Jobim told reporters in Rio de Janeiro that the discovery "confirms that the plane went down in that area," hundreds of miles from the Brazilian archipelago of Fernando de Noronha.

"There isn't the slightest doubt that the debris is from the Air France plane," Jobim said.

He said the strip of wreckage included metallic and nonmetallic pieces, but did not describe them in detail. No bodies were spotted in the crash of the Airbus A330 in which all aboard are believed to have died.

The discovery came just hours after authorities announced they had found an airplane seat, an orange buoy and signs of fuel in a part of the Atlantic Ocean where ocean depths range from less than one mile to more than three miles.

The search planes have been hampered by the same rough weather suspected of having a bearing on the crash, reports CBS News correspondent Mark Phillips.

Jobim said recovery of the plane's cockpit voice and data recorders and other wreckage could be difficult because much of the wreckage sank.

"It's going to be very hard to search for it because it could be at a depth of 2,000 meters or 3,000 meters (1.2 miles to 1.8 miles) in that area of the ocean," Jobim said.

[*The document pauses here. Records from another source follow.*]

(** X21: when a [tools/call] names a primary document and the operation
    is invoked (both document names were resolved), the primary scratch
    file is gone when the handler returns, whether the operation
    returned, reported a failure or raised, and whether or not the
    upload that follows succeeded. *)
Theorem primary_scratch_file_deleted
  (request params arguments : list (string * json)) (n filename : string)
  (tool_func : ToolFunc) (w w1 w2 : World) (r1 r2 : http_server.Resolved) :
  let request_id := default JNull (py.dict_get request "id") in
  let local_path := posixpath.join (temp_dir manager) (posixpath.basename filename) in
  let after_call := (http_server.call_tool tool_func (http_server.arguments_of r2) w2).2 in
  is_tools_call request params →
  py.dict_get params "name" = Some (JStr n) →
  py.dict_get params "arguments" = Some (JDict arguments) →
  py.dict_get_tool TOOL_REGISTRY n = Some tool_func →
  py.dict_get arguments "filename" = Some (JStr filename) →
  posixpath.plain (posixpath.basename filename) = true →
  http_server.resolve_filename manager request_id n (JDict arguments) w
  = (Ok (inr r1), w1) →
  http_server.resolve_source_filename manager request_id r1 w1 = (Ok (inr r2), w2) →
  lookup_node after_call (key after_call local_path) ≠ Some Dir →
  let w' := (http_server.handle_mcp_request TOOL_REGISTRY BASE_URL manager py_repr
               request w).2 in
  lookup_node w' (key w' local_path) = None
  ∧ os.path_exists local_path w' = (Ok false, w').
Proof.
  intros request_id local_path after_call Hreq Hn Hargs Htool Hfile Hplain H1 H2 Hdir w'.
  assert (http_server.local_path_of r2 = Some local_path) as Hlocal.
  { rewrite (resolve_source_filename_local_path _ _ _ _ _ H2).
    by apply (resolve_filename_local_path _ _ _ _ _ _ _ Hfile H1). }
  assert (w' = (invoke BASE_URL manager tool_func r2 w2).2) as Hw'.
  { subst w'. rewrite (handle_tools_call _ _ _ _ _ _ _ Hreq). fold request_id.
    rewrite <- (tools_call_invoked request_id params n arguments tool_func
                  w r1 w1 r2 w2) by done.
    by destruct (http_server.tools_call _ _ _ _ _ _ w) as [[? | ?] ?]. }
  clearbody w'. subst w'. unfold invoke, try_finally.
  set (body := bind (http_server.call_tool tool_func (http_server.arguments_of r2)) _).
  assert (no_new_dirs after_call (body w2).2) as [Hcwd Hnew].
  { subst body after_call. unfold bind.
    destruct (http_server.call_tool tool_func _ w2) as [[result | e] w3]; simpl;
      [apply upload_back_no_new_dirs | apply no_new_dirs_refl]. }
  destruct (body w2) as [res w3]. simpl in Hcwd, Hnew.
  assert (lookup_node w3 (key w3 local_path) ≠ Some Dir) as Hdir3.
  { intros Hd. apply Hdir. unfold key in *. rewrite <- Hcwd. by apply Hnew. }
  pose proof (cleanup_removes r2 _ w3 Hplain Hlocal Hdir3) as Hgone.
  assert (lookup_node (http_server.cleanup manager r2 w3).2
            (key (http_server.cleanup manager r2 w3).2 local_path) = None
          → let w4 := (let (r, w4) := http_server.cleanup manager r2 w3 in
                       match r with
                       | Ok _ => (res, w4)
                       | Raise e => (Raise e, w4)
                       end).2 in
            lookup_node w4 (key w4 local_path) = None) as Hsame.
  { by destruct (http_server.cleanup manager r2 w3) as [[[] | e] w4]. }
  specialize (Hsame Hgone). simpl in Hsame.
  split; [exact Hsame |].
  by rewrite path_exists_run, Hsame, andb_comm.
Qed.

End ScratchFile.


(** ** The dispatcher on the sample server *)

(** Reading an existing document on the mounted volume leaves no
    scratch file behind. *)
Lemma primary_scratch_file_deleted_witness :
  let w' := (Server.handle Server.disk_manager read_existing Sample.stocked_world).2 in
  lookup_node w' (key w' "/tmp/doc_edit_k3x9/existing.docx") = None
  ∧ os.path_exists "/tmp/doc_edit_k3x9/existing.docx" w' = (Ok false, w').
Proof.
  apply (primary_scratch_file_deleted Server.TOOL_REGISTRY "" Server.disk_manager
           Server.py_repr read_existing
           [("name", JStr "get_document_text");
            ("arguments", JDict [("filename", JStr "existing.docx")])]
           [("filename", JStr "existing.docx")]
           "get_document_text" "existing.docx"
           (Server.collaborator "document_tools.get_document_text")
           Sample.stocked_world read_existing_step1.2 read_existing_step2.2
           (resolved_of read_existing_step1) (resolved_of read_existing_step2)).
  - split; reflexivity.
  - reflexivity.
  - reflexivity.
  - reflexivity.
  - reflexivity.
  - reflexivity.
  - vm_compute. reflexivity.
  - vm_compute. reflexivity.
  - vm_compute. discriminate.
Defined.
Lemma SFcompare_is_Some x y :
  x ≠ S754_nan → y ≠ S754_nan → is_Some (SFcompare x y).
Proof. destruct x as [| | |], y as [| | |]; simpl; intros; try done; eauto. Qed.

Lemma is_number_spec x : is_number x ↔ Prim2SF x ≠ S754_nan.
Proof.
  unfold is_number. rewrite FloatAxioms.eqb_spec. unfold SFeqb. split.
  - intros H E. rewrite E in H. done.
  - intros H. rewrite SFcompare_refl; done.
Qed.

Lemma ltb_leb x y : (x <? y) = true → (x <=? y) = true.
Proof.
  rewrite FloatAxioms.ltb_spec, FloatAxioms.leb_spec. unfold SFltb, SFleb.
  destruct (SFcompare _ _) as [[]|]; done.
Qed.

Lemma leb_not_ltb x y : (y <=? x) = true → (x <? y) = false.
Proof.
  rewrite FloatAxioms.ltb_spec, FloatAxioms.leb_spec. unfold SFltb, SFleb.
  destruct (SFcompare (Prim2SF y) _) as [c|] eqn:E; [|done].
  rewrite (SFcompare_antisym _ _ _ E). destruct c; done.
Qed.

Lemma not_ltb_leb x y :
  is_number x → is_number y → (x <? y) = false → (y <=? x) = true.
Proof.
  rewrite !is_number_spec, FloatAxioms.ltb_spec, FloatAxioms.leb_spec. unfold SFltb, SFleb.
  intros Hx Hy. destruct (SFcompare_is_Some _ _ Hx Hy) as [c E].
  rewrite E, (SFcompare_antisym _ _ _ E). destruct c; done.
Qed.

Lemma SFcompare_Eq_trans x y z :
  SFcompare x z = Some Eq → SFcompare y z = Some Eq → SFcompare x y = Some Eq.
Proof.
  destruct x as [[]|[]| |[] m1 e1], y as [[]|[]| |[] m2 e2],
    z as [[]|[]| |[] m3 e3]; simpl; try done;
    change (PosDef.Pos.compare_cont Eq ?a ?b) with (a ?= b)%positive;
    destruct (e1 ?= e3)%Z eqn:E13; try done;
    destruct (e2 ?= e3)%Z eqn:E23; try done;
    apply Z.compare_eq in E13, E23; subst; rewrite Z.compare_refl;
    destruct (m1 ?= m3)%positive eqn:M13; try done;
    destruct (m2 ?= m3)%positive eqn:M23; try done;
    apply Pos.compare_eq in M13, M23; subst; rewrite Pos.compare_refl; done.
Qed.

Lemma eqb_not_ltb x y s : (x =? s) = true → (y =? s) = true → (x <? y) = false.
Proof.
  rewrite !FloatAxioms.eqb_spec, FloatAxioms.ltb_spec. unfold SFeqb, SFltb. intros Hx Hy.
  destruct (SFcompare (Prim2SF x) (Prim2SF s)) as [[]|] eqn:Ex; try done.
  destruct (SFcompare (Prim2SF y) (Prim2SF s)) as [[]|] eqn:Ey; try done.
  rewrite (SFcompare_Eq_trans _ _ _ Ex Ey). done.
Qed.

Lemma SFcompare_le_trans x y z c1 c2 :
  SFcompare x y = Some c1 → c1 ≠ Gt →
  SFcompare y z = Some c2 → c2 ≠ Gt →
  ∃ c3, SFcompare x z = Some c3 ∧ c3 ≠ Gt.
Proof.
  destruct x as [[]|[]| |[] m1 e1], y as [[]|[]| |[] m2 e2],
    z as [[]|[]| |[] m3 e3]; simpl; intros [= <-] H1 [= <-] H2;
    try done; try (eexists; split; [reflexivity|done]);
    change (PosDef.Pos.compare_cont Eq ?a ?b) with (a ?= b)%positive in *;
    eexists; (split; [reflexivity|]);
    destruct (Z.compare_spec e1 e2), (Z.compare_spec e2 e3),
      (Z.compare_spec e1 e3); try done; try lia; subst;
    destruct (Pos.compare_spec m1 m2), (Pos.compare_spec m2 m3),
      (Pos.compare_spec m1 m3); simpl in *; try done; try lia.
Qed.

Lemma leb_trans (x y z : float) :
  (x <=? y) = true → (y <=? z) = true → (x <=? z) = true.
Proof.
  rewrite !FloatAxioms.leb_spec. unfold SFleb.
  destruct (SFcompare (Prim2SF x) (Prim2SF y)) as [c1|] eqn:E1; [|done].
  destruct (SFcompare (Prim2SF y) (Prim2SF z)) as [c2|] eqn:E2;
    [|by destruct c1].
  intros H1 H2.
  destruct (SFcompare_le_trans _ _ _ c1 c2 E1 ltac:(by destruct c1) E2
              ltac:(by destruct c2)) as (c3 & -> & H3).
  by destruct c3.
Qed.

(** Rounding never turns a non-zero number that is a multiple of the least
    subnormal into zero. *)
Lemma digits2_size p : digits2_pos p = Pos.size p.
Proof. induction p; simpl; congruence. Qed.

Lemma digits2_bounds p :
  (2 ^ (Z.pos (digits2_pos p) - 1) ≤ Z.pos p < 2 ^ Z.pos (digits2_pos p))%Z.
Proof.
  rewrite digits2_size. split.
  - pose proof (Pos.size_le p) as H.
    assert (2 ^ Z.pos (Pos.size p) ≤ 2 * Z.pos p)%Z as H'.
    { rewrite <- Pos2Z.inj_pow. change 2%Z with (Z.pos 2).
      rewrite <- Pos2Z.inj_mul. apply Pos2Z.pos_le_pos.
      change (2 * p)%positive with (p~0)%positive. exact H. }
    replace (Z.pos (Pos.size p)) with (Z.succ (Z.pos (Pos.size p) - 1)) in H' by lia.
    rewrite Z.pow_succ_r in H' by lia. lia.
  - rewrite <- Pos2Z.inj_pow. apply Pos2Z.pos_lt_pos. apply Pos.size_gt.
Qed.

Lemma iter_pos_iter {A} (f : A → A) p x :
  SpecFloat.iter_pos f p x = Pos.iter f x p.
Proof.
  revert x. induction p; intros x; simpl; rewrite ?IHp, ?Pos.iter_swap;
    reflexivity.
Qed.

Lemma shr_m_shr_1 mrs : (0 ≤ shr_m mrs)%Z → shr_m (shr_1 mrs) = Z.div2 (shr_m mrs).
Proof. destruct mrs as [[|[]|[]] r s]; simpl; intros; done || lia. Qed.

Lemma shr_m_iter mrs k :
  (0 ≤ shr_m mrs)%Z →
  shr_m (Pos.iter shr_1 mrs k) = (shr_m mrs / 2 ^ Z.pos k)%Z.
Proof.
  intros Hm. rewrite <- Z.shiftr_div_pow2 by lia.
  change (Z.shiftr (shr_m mrs) (Z.pos k)) with (Pos.iter Z.div2 (shr_m mrs) k).
  revert mrs Hm. induction k using Pos.peano_ind; intros mrs Hm.
  - simpl. apply shr_m_shr_1, Hm.
  - rewrite !Pos.iter_succ. rewrite shr_m_shr_1.
    + rewrite IHk by done. done.
    + rewrite IHk by done.
      change (Pos.iter Z.div2 (shr_m mrs) k) with (Z.shiftr (shr_m mrs) (Z.pos k)).
      apply Z.shiftr_nonneg. done.
Qed.

Lemma shr_fexp_pos m e l mrs e' :
  (0 < m)%Z → (SpecFloat.emin prec emax ≤ e)%Z →
  shr_fexp prec emax m e l = (mrs, e') →
  (0 < shr_m mrs)%Z ∧ (e ≤ e')%Z.
Proof.
  intros Hm He. unfold shr_fexp, shr, fexp.
  cbv [SpecFloat.emin prec emax] in *.
  assert (shr_m (shr_record_of_loc m l) = m) as Hrec
    by (destruct l as [|[]]; reflexivity).
  destruct m as [|p|p]; [lia| |lia]. simpl Zdigits2.
  pose proof (digits2_bounds p) as [Hlo _].
  destruct (Z.max _ _ - e)%Z as [|k|k] eqn:Hn; intros [= <- <-];
    rewrite ?Hrec; try (split; lia).
  split; [|lia].
  rewrite iter_pos_iter, shr_m_iter by (rewrite Hrec; lia). rewrite Hrec.
  apply Z.div_str_pos. split; [apply Z.pow_pos_nonneg; lia|].
  etrans; [|exact Hlo]. apply Z.pow_le_mono_r; lia.
Qed.

Lemma binary_round_aux_nonzero s m e l s' :
  (0 < m)%Z → (SpecFloat.emin prec emax ≤ e)%Z →
  binary_round_aux prec emax s m e l ≠ S754_zero s'.
Proof.
  intros Hm He. unfold binary_round_aux.
  destruct (shr_fexp prec emax m e l) as [mrs1 e1] eqn:E1.
  destruct (shr_fexp_pos _ _ _ _ _ Hm He E1) as [Hm1 He1].
  destruct (shr_fexp prec emax _ e1 loc_Exact) as [mrs2 e2] eqn:E2.
  apply shr_fexp_pos in E2 as [Hm2 _]; [| |lia].
  - destruct (shr_m mrs2); [lia| |lia]. destruct (_ <=? _)%Z; done.
  - unfold round_nearest_even.
    destruct (loc_of_shr_record mrs1) as [|[]]; try lia.
    destruct (Z.even _); lia.
Qed.

Lemma valid_finite_bounds s m e :
  valid_binary (S754_finite s m e) = true →
  e = Z.max (Z.pos (digits2_pos m) + e - 53) (-1074).
Proof.
  simpl. unfold bounded, canonical_mantissa, fexp.
  cbv [SpecFloat.emin prec emax]. intros [H _]%andb_prop. lia.
Qed.

Lemma binary_round_nonzero s p e s' :
  (-1074 ≤ e)%Z → binary_round prec emax s p e ≠ S754_zero s'.
Proof.
  intros He. unfold binary_round, shl_align.
  destruct (fexp prec emax (Z.pos (digits2_pos p) + e) - e)%Z eqn:E;
    apply binary_round_aux_nonzero; try done;
    unfold fexp in *; cbv [SpecFloat.emin prec emax] in *; lia.
Qed.

Lemma pos_iter_xO p d : Z.pos (Pos.iter xO p d) = (Z.pos p * 2 ^ Z.pos d)%Z.
Proof.
  induction d using Pos.peano_ind.
  - simpl. lia.
  - rewrite Pos.iter_succ, Pos2Z.inj_succ, Z.pow_succ_r by lia.
    rewrite Pos2Z.inj_xO, IHd. lia.
Qed.

Lemma shl_align_fst m e e' :
  (e' ≤ e)%Z → Z.pos (fst (shl_align m e e')) = (Z.pos m * 2 ^ (e - e'))%Z.
Proof.
  intros He. unfold shl_align. destruct (e' - e)%Z as [|d|d] eqn:E; simpl.
  - replace (e - e')%Z with 0%Z by lia. lia.
  - lia.
  - rewrite pos_iter_xO. f_equal. f_equal. lia.
Qed.

Lemma SFeqb_zero_inv r :
  SFeqb r (S754_zero false) = true → ∃ s, r = S754_zero s.
Proof. destruct r as [s|[]| |[] m e]; simpl; try done. eauto. Qed.

Lemma SFadd_one_zero s m e :
  valid_binary (S754_finite s m e) = true →
  SFeqb (SFadd prec emax (S754_finite s m e)
           (S754_finite false 4503599627370496 (-52))) (S754_zero false) = true →
  s = true ∧ m = 4503599627370496%positive ∧ e = (-52)%Z.
Proof.
  intros Hv [s0 H]%SFeqb_zero_inv. apply valid_finite_bounds in Hv.
  pose proof (digits2_bounds m) as [Hlo Hhi].
  unfold SFadd, binary_normalize in H.
  pose proof (shl_align_fst m e (Z.min e (-52)) ltac:(lia)) as Hm.
  pose proof (shl_align_fst 4503599627370496 (-52) (Z.min e (-52)) ltac:(lia)) as H1.
  match type of H with
  | match ?t with _ => _ end = _ => destruct t as [|p|p] eqn:Hsum
  end; [|by apply binary_round_nonzero in H; [|lia]..].
  clear H. destruct s; simpl in Hsum; [|lia].
  assert (Z.pos m * 2 ^ (e - Z.min e (-52))
          = 4503599627370496 * 2 ^ (-52 - Z.min e (-52)))%Z as Heq by lia.
  clear Hsum Hm H1. split; [done|].
  destruct (Z.le_gt_cases e (-52)) as [Hle|Hgt].
  - rewrite Z.min_l in Heq by lia. rewrite Z.sub_diag, Z.mul_1_r in Heq.
    change 4503599627370496%Z with (2 ^ 52)%Z in Heq.
    rewrite <- Z.pow_add_r in Heq by lia.
    replace (52 + (-52 - e))%Z with (- e)%Z in Heq by lia.
    rewrite Heq in Hlo, Hhi.
    apply Z.pow_le_mono_r_iff in Hlo; [|lia..].
    apply Z.pow_lt_mono_r_iff in Hhi; [|lia..].
    assert (e = -52)%Z as -> by lia. split; [|done].
    apply Pos2Z.inj. rewrite Heq. done.
  - rewrite Z.min_r in Heq by lia. exfalso.
    replace (-52 - -52)%Z with 0%Z in Heq by lia.
    assert (Z.pos (digits2_pos m) = 53)%Z as Hd by lia.
    rewrite Hd in Hlo. change (2 ^ (53 - 1))%Z with 4503599627370496%Z in Hlo.
    assert (2 ^ 1 ≤ 2 ^ (e - -52))%Z by (apply Z.pow_le_mono_r; lia).
    change (2 ^ 1)%Z with 2%Z in *. change (2 ^ 0)%Z with 1%Z in Heq. nia.
Qed.

Lemma SFeqb_finite_inv r s m e :
  SFeqb r (S754_finite s m e) = true → r = S754_finite s m e.
Proof.
  destruct r as [|[]| |s' m' e']; simpl; try (destruct s; done).
  unfold SFeqb. simpl.
  change (PosDef.Pos.compare_cont Eq ?a ?b) with (a ?= b)%positive.
  destruct s', s; try done; destruct (e' ?= e)%Z eqn:Ee; try done;
    destruct (m' ?= m)%positive eqn:Em; try done;
    apply Z.compare_eq in Ee; apply Pos.compare_eq in Em; by subst.
Qed.

(** In binary64, [x + 1] is zero exactly when [x] is [-1]. *)
Lemma add_one_eqb_zero x : (x + 1 =? 0) = (x =? -1).
Proof.
  apply Bool.eq_iff_eq_true.
  rewrite !FloatAxioms.eqb_spec, FloatAxioms.add_spec.
  change (Prim2SF 1) with (S754_finite false 4503599627370496 (-52)).
  change (Prim2SF 0) with (S754_zero false).
  change (Prim2SF (-1)) with (S754_finite true 4503599627370496 (-52)).
  pose proof (Prim2SF_valid x) as Hv. split.
  - destruct (Prim2SF x) as [[]|[]| |s m e]; try done.
    intros (-> & -> & ->)%SFadd_one_zero; done.
  - intros ->%SFeqb_finite_inv. vm_compute. done.
Qed.
End FloatFacts.

(** ** The composite score *)

(** C1.  The composite score of every candidate is the weighted sum of the
    specification, [stability*0.30 + solubility*0.25 + (100 -
    immunogenicity)*0.25 + min(100, 100/(affinity+1))*0.20], applied to its
    four numeric fields and to nothing else; the one exception is
    [binding_affinity = -1], where the division raises.  Two candidates that
    agree on the four fields therefore always have the same score. *)
Theorem composite_score_weighted_sum (c : AntibodyCandidate) :
  composite_score c =
    (if (binding_affinity c =? -1)%float then Raise ZeroDivisionError
     else Ok (weighted_sum (stability_score c) (solubility_score c)
                (immunogenicity_score c) (binding_affinity c)))
  ∧ ∀ c', stability_score c' = stability_score c →
          solubility_score c' = solubility_score c →
          immunogenicity_score c' = immunogenicity_score c →
          binding_affinity c' = binding_affinity c →
          composite_score c' = composite_score c.
Proof.
  split.
  - unfold composite_score, Py.float_div, weighted_sum.
    rewrite FloatFacts.add_one_eqb_zero.
    destruct (binding_affinity c =? -1)%float; reflexivity.
  - intros c' Hst Hso Him Haf. unfold composite_score.
    rewrite Hst, Hso, Him, Haf. reflexivity.
Qed.
(** ** Comprehensions *)

Section traverse.
Context {A B : Type} (f : A → result B).

Lemma traverse_Ok l ys :
  traverse f l = Ok ys ↔ Forall2 (λ x y, f x = Ok y) l ys.
Proof.
  revert ys. induction l as [|x l IH]; intros ys; simpl.
  - split; [intros [= <-]; constructor|by inversion 1].
  - destruct (f x) as [y|e] eqn:Hx; simpl.
    + destruct (traverse f l) as [ys'|e] eqn:Hl; simpl.
      * split.
        -- intros [= <-]. constructor; [done|by apply IH].
        -- inversion 1 as [|? y' ? ys'' Hy Hys]; subst.
           apply IH in Hys. congruence.
      * split; [done|]. inversion 1 as [|? y' ? ys'' Hy Hys]; subst.
        apply IH in Hys. done.
    + split; [done|]. inversion 1; congruence.
Qed.

Lemma traverse_total l :
  Forall (λ x, ∃ y, f x = Ok y) l → ∃ ys, traverse f l = Ok ys.
Proof.
  induction 1 as [|x l [y Hy] _ [ys Hys]]; simpl; [by eexists|].
  rewrite Hy, Hys. by eexists.
Qed.

Lemma traverse_Raise l e :
  traverse f l = Raise e → ∃ x, x ∈ l ∧ f x = Raise e.
Proof.
  induction l as [|x l IH]; simpl; [done|].
  destruct (f x) as [y|e'] eqn:Hx; simpl.
  - destruct (traverse f l) as [ys|e'']; simpl; [done|].
    intros [= ->]. destruct IH as (x' & ? & ?); [done|].
    exists x'. split; [by right|done].
  - intros [= ->]. exists x. split; [by left|done].
Qed.
End traverse.

(** ** The sort *)

Section sort.
Context {A : Type}.
Implicit Types (x pivot : float * A) (l a : list (float * A)).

The initial discovery of wreckage announced before Jobim spoke came about 36 hours after the jet went missing as it flew from Rio de Janeiro toward Paris.

A Brazilian air force spokesman said the two spots where debris was located suggested the pilots may have tried to turn the plane around to return to Fernando de Noronha.

"The locations where the objects were found are toward the right of the point where the last signal of the plane was emitted," said the spokesman, Col. Jorge Amaral. "That suggests that it might have tried to make a turn, maybe to return to Fernando de Noronha, but that is just a hypothesis."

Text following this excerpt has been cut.